Figure 3. HCQ and CCI-779 synergize to induce melanoma cell death.

(A) Melanoma cells (2×10⁴) were plated in 12 well plates, and treated with CCI-779 and HCQ alone and in combination at the concentrations indicated. The cell viability was examined at day 4 by Trypan blue stain based cell counting and normalized to untreated cells at the time zero. Relative viability showed that CCI-779 and HCQ cooperate to promote cell death. (B) Clonogenic survival assay showed that melanoma cells treated with CCI-779 and HCQ in combination at the concentration as circled in (A) impaired colony formation. (C) Synergistic effects were analyzed by CalcuSyn software, with a fixed ratio of CCI- 779 and HCQ concentration (1∶3) as indicated.
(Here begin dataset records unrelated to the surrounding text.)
(** A chunk takes a positive number of prompt groups; 0 divides by zero. *)
Definition emit_pending_chunks (cfg : AgentConfig) (bid : Z) : Al unit :=
  a ← gets id;
  match train_chunk_size (chunks a), accumulated_buffers (train_side a) !! bid with
  | Some size, Some versions =>
      let all_entries := buffer_entries versions in
      on_chunks (modify (λ c, with_emitted (<[bid := default ∅ (chunk_emitted c !! bid)]> (chunk_emitted c)) c)) ;;
      let emitted := default ∅ (chunk_emitted (chunks a) !! bid) in
      let pending := filter (λ o : Obj, o.1 ∉ emitted) all_entries in
      let consumed := default 0 (chunk_consumed (chunks a) !! bid) in
      let accumulated_size := default (Z.of_nat (length all_entries)) (assoc bid (accumulated_buffer_size (train_side a))) in
      (if bool_decide (size = 0) then raise ZeroDivisionError else mret tt) ;;
      emit_loop cfg (S (length pending)) bid size (bool_decide (c_ready_entries cfg ≤ accumulated_size)) pending consumed
  | _, _ => mret tt
  end.

(** What a waiting caller gets: a result now, or a future. *)
Inductive Wait (A : Type) := Now (a : A) | Later (fut : nat).
Arguments Now {A} a.
Arguments Later {A} fut.

(** Nothing is awaited between the look-up and the registration, so the look-up
    that follows it finds what the first one found. *)
Definition wait_for_training_chunk (bid idx : Z) : Al (Wait (KVBatchMeta * bool)) :=
  raise_if_refill_breaker_tripped ;;
  a ← gets id;
  match resolved_chunks (chunks a) !! (bid, idx) with
  | Some c => on_chunks (modify (λ ch, with_resolved (delete (bid, idx) (resolved_chunks ch)) ch)) ;; mret (Now c)
  | None =>
      fut ← create_future;
      on_chunks (modify (λ c, with_chunk_waiters (<[(bid, idx) := default [] (chunk_waiters c !! (bid, idx)) ++ [fut]]> (chunk_waiters c)) c)) ;;
      mret (Later fut)
  end.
Experimental points fall mostly below the borderline (CI = 1) indicating strong synergism. (D) Inhibition of melanoma cell growth in three-dimensional culture. Melanoma cell spheroids were grown as described in the Materials and Methods. After 72 hours of incubation with CCI-779 and HCQ alone and in combination, the cells were treated with cell LIVE/DEAD Viability kit wherein living cells stain green and dead cells stain red. Representative 3-D spheroid pictures showed synergism between CCI-779 and HCQ (scale bar = 500 µM) (left), with the graph at right displaying the percentages of spheroid diameters (mean ± SD) normalized to the untreated spheroids. Spheroids of UACC903 disintegrated after the treatment. (E) Combination HCQ and CCI-779 induced cell death via apoptosis. Western blot of melanoma cells treated with HCQ and CCI-779 at indicated concentrations demonstrated increased active caspase-3 indicating apoptotic cell death.